I need intensity in my life. I am drawn to people with problems. Usually they are bipolar, like I am. Most people see the model where you have few extremes of emotion as the most desirable model. So if you prefer some other model with high highs and low lows, they might think you are crazy. Some of us are crazy. Not that I’m saying you belong to us. But it’s one way of looking at it.

crackerjacked's avatar

It’s not about being over sensitive… sensitivity is a key part of any relationship – family, friends or lovers. You need to retain that sensitivity, an let’s face it… You can pretend that you are not sensitive, pretend to be a ‘rock’ and you will come across cold, un-caring and horrid. Plus, deep down you are still sensitive – only now you haven’t been able to let it out so you will be more easily upset and eventually depression will set in.

Be sensitive, be passionate, be free with your emotions… What you are really asking is not “How can I stop being so sensitive?” – but ‘How can I stop getting hurt all the time?’
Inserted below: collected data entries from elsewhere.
(* ===== verification/Material.v ===== *)
(** * Issuing attestations, and the portable material they are verified again from

    [packages/certification/attestations.py]: [issue_attestation], [write_attestation], the verification material that
    evidence embeds (tokens, public keys and the trust policy, bound to the evidence request by their digests), and
    its verification in a temporary directory.  Parameters: the JWT library, SHA-256, JSON, base64, the resolution of
    symbolic links and the name of the temporary directory. *)
From S2P Require Import Prelude PyValue PyText Certification Settings Domain Compute Access Actions Attestation Evidence.
Local Open Scope Z_scope.

Definition token_name (i : nat) : string := "attestation-" +:+ int_str (Z.of_nat i) +:+ ".jwt".
Definition in_dir (dir name : string) : string := dir +:+ "/" +:+ name.

(** [root / p] *)
Definition join_path (root p : string) : string :=
  match p with
  | EmptyString => root
  | String.String c _ => if ord c =? 47 then p else in_dir root p
  end.
(** [p.relative_to(root)] does not raise *)
Definition is_under (root p : string) : bool := bool_decide (path_parts root `prefix_of` path_parts p).

Definition text_or (str_container : pyval → string) (k fallback : string) (d : document) : string :=
  py_str str_container (default (VStr fallback) (od_get k d)).

Section material.
Context (str_container : pyval → string) (sha : string → string) (exn_text : exn → string).
Context (jwt_decode : string → string → string → result document) (loads : string → result pyval).
Context (b64decode : string → result string) (resolve : string → string).
#[local] Abbreviation text := (py_str str_container).
#[local] Abbreviation field := (text_or str_container).

(** ** verify_verification_material *)

(** Writes one embedded key to the temporary directory *)
Definition add_key (bound : list (string * string)) (dir : string) (st : files * list (string * string)) (kv : string * pyval)
    : result (files * list (string * string)) :=
  let '(fs, keys) := st in
  let '(name, raw) := kv in
  match raw with
  | VDict raw =>
      raise_if (negb (bool_decide (path_name name = name))) (ValueError "embedded attestation public key entry is invalid");;
      key ← b64decode (field "pem_b64" "" raw);
      raise_if (negb (py_eq (get "sha256" raw) (VStr (sha key)))) (ValueError "embedded attestation public key digest is invalid");;
      raise_if (negb (bool_decide (od_get name bound = Some (sha key))))
        (ValueError ("attestation public key is not bound to the evidence request: " +:+ name));;
      (* writing to the directory itself or to its parent *)
      raise_if (mem name [""; ".."]) os_error;;
      Ok (<[in_dir dir name := key]> fs, od_set name (in_dir dir name) keys)
  | _ => Err (ValueError "embedded attestation public key entry is invalid")
  end.

Record entries_state := MkEntries { es_files : files; es_penetration : option document; es_signatures : list pyval }.
(** An evidence document of this release, this revision and this request *)
Definition request_evidence (fs : files) (p : string) (release revision : string) (q : option EvidenceRequest) : result (option document * bool) :=
  d ← verified_document fs p;
  Ok (d, request_bound q release revision && bound_pass d release revision
         && match q with Some r => has_field d "request_sha256" (rq_sha256 r) | None => false end).

Definition unless (b : bool) (reason : string) : option string := if b then None else Some reason.

Definition evaluate_production_evidence (fs : files) (dir root release revision : string) (now : datetime) : result (list GateResult) :=
  manifests ← collect_batch_manifests fs root;
  let base := take 19 manifests in
  tests ← tests_evidence fs root revision base;
  contracts ← contracts_evidence fs root revision base;
  scenarios ← and_then (manifest_gate_pass base revision "scenario" (batches 9 20)) (scenario_evidence_pass fs root);
  container ← container_evidence fs root revision;
  let immutable := immutable_revision revision in
  source ← source_evidence fs root revision;
  q ← loaded_request fs root now;
  attestations ← verified_document fs (at_root root "B20/signed-attestations.json");
  v ← verified_attestations fs dir root release revision q attestations;
  found ← attestation_results now v;
  let attested := attestations_bound q release revision attestations v in
  performance ← request_evidence fs (at_root root "B20/production-performance-report.json") release revision q;
  restore ← request_evidence fs (at_root root "B20/restore-rehearsal.json") release revision q;
  external ← request_evidence fs (at_root root "B20/external-integrations.json") release revision q;
  let performance_pass := performance.2 && is_true (field_of "production_evidence" performance.1) in
  let security := attested && bool_decide (od_get "penetration_test" found = Some "PASS") in
  let acceptance := attested && bool_decide (od_get "human_acceptance" found = Some "PASS") in
  Ok [MkGate "build" (tests && container && immutable && source)
        ["evidence/B01/build.log"; "evidence/B01/container-images.json"; "evidence/B01/source-binding.json"]
        (unless (container && immutable && source) "clean immutable source binding or current hardened container build/runtime evidence is missing");
      MkGate "tests" tests
        ["evidence/test-results.xml"; "evidence/postgres-integration.xml"; "evidence/coverage.xml"; "evidence/test-run-binding.json";
         "evidence/postgres-integration-binding.json"] None;
      MkGate "contracts" contracts ["evidence/B02/schema-catalog.json"] None;
      MkGate "security" security ["evidence/B20/signed-attestations.json"]
        (unless security "release-bound independent penetration attestation is missing");
      MkGate "scenarios" scenarios ["evidence/B10/batch-run-summary.json"; "evidence/B20/e2e-results/episode-summary.json"] None;
      MkGate "performance" performance_pass ["evidence/B20/production-performance-report.json"]
        (unless performance_pass "release-bound production load report is missing");
      MkGate "backup_restore" restore.2 ["evidence/B20/restore-rehearsal.json"]
        (unless restore.2 "release-bound database and object restore rehearsal is missing");
      MkGate "external_integrations" external.2 ["evidence/B20/external-integrations.json"]
        (unless external.2 "release-bound OIDC, Kubernetes, Slurm, meter and EMS acceptance is missing");
      MkGate "acceptance" acceptance ["evidence/B20/signed-attestations.json"] (unless acceptance "release-bound human acceptance is missing")].

(** ** The certificate *)

Definition is_absolute (p : string) : bool := match p with String.String c _ => ord c =? 47 | EmptyString => false end.
Definition evidence_path (root reference : string) : string :=
  if is_absolute reference then reference
  else join_path root (String.concat "/" (match path_parts reference with "evidence" :: ps => ps | ps => ps end)).
Definition hash_reference (fs : files) (root : string) (found : list (string * string)) (reference : string) : list (string * string) :=
  match fs !! evidence_path root reference with Some c => od_set reference (sha c) found | None => found end.
Definition collect_gate_evidence_hashes (fs : files) (root : string) (gates : list GateResult) : list (string * string) :=
  sort_dict (foldl (hash_reference fs root) [] (concat (map evidence gates))).

Definition test_counts (fs : files) (p : string) : result document :=
  root ← safe_xml_root fs p;
  mapM_result (λ k, n ← sum_of k (suites_of root); Ok (k, VInt n)) ["tests"; "failures"; "errors"; "skipped"].
Definition line_rate (fs : files) (p : string) : result pyval :=
  root ← safe_xml_root fs p; f ← float_of_val (VStr (default "0" (attribute "line-rate" root))); Ok (float_val f).
(** the value of the [try] block, or the one of its [except] *)
Definition or_invalid {A} (r : result A) (fallback : A) : result A := match r with Err e => if xml_caught e then Ok fallback else Err e | r => r end.

Definition update (d e : document) : document := foldl (λ acc kv, od_set kv.1 kv.2 acc) d e.
Definition decisions_of (v : pyval) : result (list document) :=
  match v with
  | VDict item =>
      match py_eq (get "kind" item) (VStr "human_acceptance"), get "claims" item with
      | true, VDict claims => l ← py_iter (default (VList []) (od_get "decisions" claims)); Ok (omap is_dict l : list document)
      | _, _ => Ok ([] : list document)
      end
  | _ => Ok []
  end.

Record metadata := MkMetadata { md_tests : document; md_metrics : document; md_approvals : list document; md_risks : list string }.

Definition collect_certificate_metadata (fs : files) (root : string) : result metadata :=
  let test_path := at_root root "test-results.xml" in
  let coverage_path := at_root root "coverage.xml" in
  tests ← (if is_file fs test_path then or_invalid (test_counts fs test_path) [("status", VStr "INVALID")] else Ok []);
  tests ← (if is_file fs coverage_path then
             rate ← or_invalid (line_rate fs coverage_path) (VFloat (dint 0) "0.0"); Ok (od_set "line_coverage" rate tests)
           else Ok tests);
  metrics ← foldM_result (λ acc p, d ← document_at fs p; Ok (match d with Some d => update acc d | None => acc end))
    [at_root root "B10/batch-run-summary.json"; at_root root "B20/e2e-results/episode-summary.json"] [];
  attestations ← document_at fs (at_root root "B20/signed-attestations.json");
  results ← py_iter (default (VList []) (attestations ≫= od_get "results"));
  approvals ← mapM_result decisions_of results;
  risks ← document_at fs (at_root root "B20/open-risks.json");
  let d := default [] risks in
  Ok (MkMetadata tests metrics (concat approvals)
        (match default (default (VList []) (od_get "failed_gates" d)) (od_get "risks" d) with VList l => map text l | _ => [] end)).

Definition gate_passed (name : string) (gates : list GateResult) : bool :=
  match base.filter (λ g, gate_name g = name) gates with g :: _ => passed g | [] => false end.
And that’s a whole different ball game… That has nothing to do with being sensitive or even over-sensitive… that is all about being sensible. Make sensible choices about the people you date, the people you tell secrets and the people you let in to your life. Nail that and you won’t have to worry about your level of sensitivity in response to a situation… Sensible choices usually mean you are choosing people to be in your life who won’t put you in those situations in the first place! Thus, leaving your emotions as free as a bird to cry at Finding Nemo or each time they replay the last episode of Friends… Good luck ;)

broughtlow's avatar

You understand sensitivity but do you comprehend all that’s involved? Shortly explained, it’s what registers as a big deal. However, you cannot separate it. I mean, it is because you are sensitive that a relationship has a high beyond high and a low beyond low so that, were you to become more insensitive, with the lows becoming less miserable, you will also lose the intensity of the high – less intense all together. I think that the problem is not you, in this regards rather the problem is the insensitive who therefore have not the ability to appreciate it or return it the same. This is why, from my experience, alot of the literal expressions of what you feel can only be understood figuratively by another. Perhaps some of your qualities that seem strengths are weakness and some of you weakness is actually strength. In conclusion, Above all else! Guard your heart!